In contacts involving viscoelastic materials, both the time-dependent modulus of the material and the adhesive interaction between contact surfaces play important roles. This work aims to derive viscoelastic-adhesive contact models for realistic contact analyses and develop a model-based-empirical method to determine localized properties (such as the time dependent creep compliance function) of a viscoelastic material considering surface adhesion and utilizing data from contact creep tests. The reported work is based on the viscoelastic fracture mechanics theory by Schapery (Schapery, 1989) and elastic contact mechanics models (Maugis, 1992, Johnson et al., 1971 and Derjaguin et al., 1975). The Particle Swarm Optimization method (Kennedy and Eberhart, 1995) is utilized to find solutions to the nonlinear equations of this model. Contact creep tests of PDMS samples were designed and performed to validate the model. A multiple-decade power-law creep compliance function was obtained for a group of PDMS samples.

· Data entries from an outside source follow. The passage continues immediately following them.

(** Every successful bulk creation went through one [addNotes] call. *)
Lemma create_success_inv deck_name notes_list w out w' log :
  create_notes_bulk deck_name notes_list w = Run (Returned out) w' log ->
  dict_get out "success" = Some (JBool true) ->
  exists anki_notes r note_ids,
    prepare_notes deck_name 0 notes_list [] = inr anki_notes
    /\ anki_addNotes w anki_notes = (Replied r, w')
    /\ status_code r = 200%Z
    /\ truthy (error r) = false
    /\ result r = Some note_ids
    /\ out = create_outcome notes_list note_ids
    /\ log = [AddNotes anki_notes].
Proof.
  intros Hrun Hok. unfold create_notes_bulk in Hrun.
  destruct notes_list as [| x rest].
  { injection Hrun as <- _ _. discriminate. }
  destruct (prepare_notes deck_name 0 (x :: rest) []) as [refused | anki_notes] eqn:Hprep.
  { apply prepare_notes_inl in Hprep as [err ->].
    injection Hrun as <- _ _. discriminate. }
  unfold bind, post in Hrun.
  destruct (anki_addNotes w anki_notes) as [[why | r] w1] eqn:Hpost; simpl in Hrun.
  { discriminate. }
  destruct (status_code r =? 200)%Z eqn:Hst; simpl in Hrun.
  2:{ injection Hrun as <- _ _. discriminate. }
  destruct (truthy (error r)) eqn:Herr; simpl in Hrun.
  { injection Hrun as <- _ _. discriminate. }
  destruct (result r) as [note_ids |] eqn:Hres; simpl in Hrun.
  2:{ discriminate. }
  injection Hrun as <- <- <-.
  exists anki_notes, r, note_ids.
  apply Z.eqb_eq in Hst. repeat split; auto.
Qed.

Lemma create_ok deck_name notes_list anki_notes w r w' note_ids :
  notes_list <> [] ->
  prepare_notes deck_name 0 notes_list [] = inr anki_notes ->
  anki_addNotes w anki_notes = (Replied r, w') ->
  status_code r = 200%Z ->
  truthy (error r) = false ->
  result r = Some note_ids ->
  create_notes_bulk deck_name notes_list w =
  Run (Returned (create_outcome notes_list note_ids)) w' [AddNotes anki_notes].
Proof.
  intros Hne Hprep Hpost Hst Herr Hres. unfold create_notes_bulk.
  destruct notes_list as [| x rest]; [congruence |].
  rewrite Hprep. unfold bind, post. rewrite Hpost. simpl.
  rewrite Hst, Herr, Hres. reflexivity.
Qed.

Lemma filter_snd_combine {A B : Type} (f : B -> bool) (xs : list A) :
  forall ys, List.length ys = List.length xs ->
    List.length (filter (fun p => f (snd p)) (combine xs ys))
    = List.length (filter f ys).
Proof.
  induction xs as [| x xs IH]; intros [| y ys] Hlen; simpl in *; try discriminate;
    try reflexivity.
  injection Hlen as Hlen. destruct (f y); simpl; rewrite IH; auto.
Qed.

Lemma filter_partition_length {A : Type} (f : A -> bool) (l : list A) :
  (List.length (filter (fun x => negb (f x)) l) + List.length (filter f l)
   = List.length l)%nat.
Proof.
  induction l as [| x l IH]; simpl; [reflexivity |].
  destruct (f x); simpl; lia.
Qed.

(** C10: an empty input list makes both batch tools return an error result,
    [success] false with the error text [No notes provided] (creation) or
    [No updates provided] (update), without any call to the store, and not a
    batch outcome with [total_attempted] 0. *)
Theorem empty_batch_is_an_error (deck_name : string) (w : World) :
  create_notes_bulk deck_name [] w
  = Run (Returned [("error", JStr "No notes provided"); ("success", JBool false)])
        w []
  /\ update_notes_bulk [] w
     = Run (Returned [("error", JStr "No updates provided");
                      ("success", JBool false)]) w []
  /\ dict_get (failure (JStr "No notes provided")) "total_attempted" = None.
Proof. repeat split. Qed.
(** * helmet: input smoothing and audio feedback of the portfolio scene

    A shallow embedding of [src/components/GlobalClickSound.tsx] (module
    [Sound]) and of the two revisions of the fiber scene (module [Scene]),
    followed by the properties the specification states about them.

    Numbers.  A TypeScript [number] is read the way the specification reads
    it, as a real number.  The sound component only adds, subtracts,
    multiplies and divides by constants and compares, so its model runs over
    the rationals [Q]: every definition computes, and the decimal literals
    of the source are exact.  The scene calls [Math.pow] with a fractional
    exponent, so its model runs over [R] with [Rpower].  Rounding, NaN and
    the infinities of IEEE doubles are outside both models. *)

From Stdlib Require Import QArith Qminmax Qround Qabs.
From Stdlib Require Import ZArith List Lia String Bool.
From Stdlib Require Import Reals.
From Stdlib Require Import Psatz.
Import ListNotations.

(* ===================================================================== *)
(** * GlobalClickSound.tsx                                                *)
(* ===================================================================== *)

Module Sound.

Local Open Scope Q_scope.

(** ** [approach] (lines 10-14) *)

Definition approach (current target maxDelta : Q) : Q :=
  if Qlt_le_dec current target then Qmin target (current + maxDelta)
  else if Qlt_le_dec target current then Qmax target (current - maxDelta)
  else current.

(** [n] successive steps toward a fixed target with a fixed [maxDelta]. *)
Fixpoint approach_iter (n : nat) (current target maxDelta : Q) : Q :=
  match n with
  | O => current
  | S k => approach (approach_iter k current target maxDelta) target maxDelta
  end.

(** [between a b x]: [x] lies in the closed interval spanned by [a] and [b],
    whichever of the two is the smaller. *)
Definition between (a b x : Q) : Prop :=
  Qmin a b <= x /\ x <= Qmax a b.

(** ** The DOM audio element and the store it lives in

    [playCalls] is a ghost field: it counts the invocations of [play()] the
    element has received, which is what the specification calls a playback
    invocation.  The other fields are the attributes the source reads or
    writes. *)

Record HTMLAudioElement := mkAudio {
  src : string;
  preload : string;
  loop : bool;
  volume : Q;
  playbackRate : Q;
  currentTime : Q;
  paused : bool;
  playCalls : nat
}.

(** [new Audio(url)]: a paused element at position 0 with the default
    volume and rate. *)
Definition newAudio (url : string) : HTMLAudioElement :=
  mkAudio url EmptyString false 1 1 0 true 0.

Definition set_preload (v : string) (a : HTMLAudioElement) :=
  mkAudio (src a) v (loop a) (volume a) (playbackRate a) (currentTime a)
          (paused a) (playCalls a).
Definition set_loop (v : bool) (a : HTMLAudioElement) :=
  mkAudio (src a) (preload a) v (volume a) (playbackRate a) (currentTime a)
          (paused a) (playCalls a).
Definition set_volume (v : Q) (a : HTMLAudioElement) :=
  mkAudio (src a) (preload a) (loop a) v (playbackRate a) (currentTime a)
          (paused a) (playCalls a).
Definition set_playbackRate (v : Q) (a : HTMLAudioElement) :=
  mkAudio (src a) (preload a) (loop a) (volume a) v (currentTime a)
          (paused a) (playCalls a).
Definition set_currentTime (v : Q) (a : HTMLAudioElement) :=
  mkAudio (src a) (preload a) (loop a) (volume a) (playbackRate a) v
          (paused a) (playCalls a).
(** X5. With a back-projection that only returns zero volumes and a denoiser
    that returns its input, the estimate is the initial one after any number
    of iterations of FISTA and of ISTA, and so is FISTA's denoised iterate. *)
Theorem zero_backprojection_keeps_estimate (w : world) :
  (forall d g a m bp, Atb d g a m = Ok bp -> all_zero bp) ->
  (forall img iter s x, im3ddenoise img iter s = Ok x -> x = img) ->
  (forall n t x wn,
      FISTA_after n w = Ok ((t, x), wn) ->
      res (super (self wn)) = res (super (self w)) /\
      x = res (super (self w))) /\
  (forall n wn,
      ISTA_after n w = Ok (tt, wn) ->
      res (super (self wn)) = res (super (self w))) /\
  (forall wf, FISTA_run_main_iter w = Ok (tt, wf) ->
              res (super (self wf)) = res (super (self w))) /\
  (forall wf, ISTA_run_main_iter w = Ok (tt, wf) ->
              res (super (self wf)) = res (super (self w))).
Proof.
  intros HAtb Hden.
  assert (HF : forall n t x wn,
             FISTA_after n w = Ok ((t, x), wn) ->
             res (super (self wn)) = res (super (self w)) /\
             x = res (super (self w))).
  { induction n as [|n IH]; intros t x wn Hn.
    - apply FISTA_after_0 in Hn as (lam & _ & [= _ -> ->]).
      split; reflexivity.
    - apply FISTA_after_S in Hn as (lam & [t0 x0] & w0 & _ & Hn & Hit).
      destruct (IH _ _ _ Hn) as [Hres ->].
      apply FISTA_iteration_spec in Hit
        as (w1 & x' & Hmin & _ & Hx' & Hlen & [= _ ->] & ->).
      apply (dataminimizing_zero_backprojection _ _ _ HAtb) in Hmin.
      apply Hden in Hx'. rewrite Hmin, Hres in Hx'. subst x'.
      split; [|reflexivity].
      rewrite FISTA_iterated_res.
      apply vadd_scaled_zero; [apply vsub_diag_zero|].
      unfold vsub. rewrite length_zip_with. lia. }
  assert (HI : forall n wn,
             ISTA_after n w = Ok (tt, wn) ->
             res (super (self wn)) = res (super (self w))).
  { induction n as [|n IH]; intros wn Hn.
    - apply ISTA_after_0 in Hn as (lam & _ & [= ->]). reflexivity.
    - apply ISTA_after_S in Hn as (lam & w0 & _ & Hn & Hit).
      specialize (IH _ Hn).
      apply ISTA_iteration_spec in Hit as (w1 & x' & Hmin & _ & Hx' & ->).
      apply (dataminimizing_zero_backprojection _ _ _ HAtb) in Hmin.
      apply Hden in Hx'. unfold ISTA_iterated. cbn [self].
      rewrite measured_res. cbn [super res with_res]. congruence. }
  split; [exact HF|]. split; [exact HI|]. split.
  - intros wf Hrun. apply FISTA_run_main_iter_after in Hrun as ([t x] & Hrun).
    apply (HF _ _ _ _ Hrun).
  - intros wf Hrun. rewrite ISTA_run_main_iter_after in Hrun.
    apply (HI _ _ Hrun).
Qed.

The results show that the obtained creep compliance is a function of crosslink density of PDMS, independent of indenter tip size and the applied load.

► An empirical approach was proposed to determine the power-law compliance function of a viscoelastic material.
► Extended adhesive contact models were used to include both contact viscoelasticity and surface adhesion.
► Model was validated by comparing the predicted depth data to those measured from the creep tests on PDMS.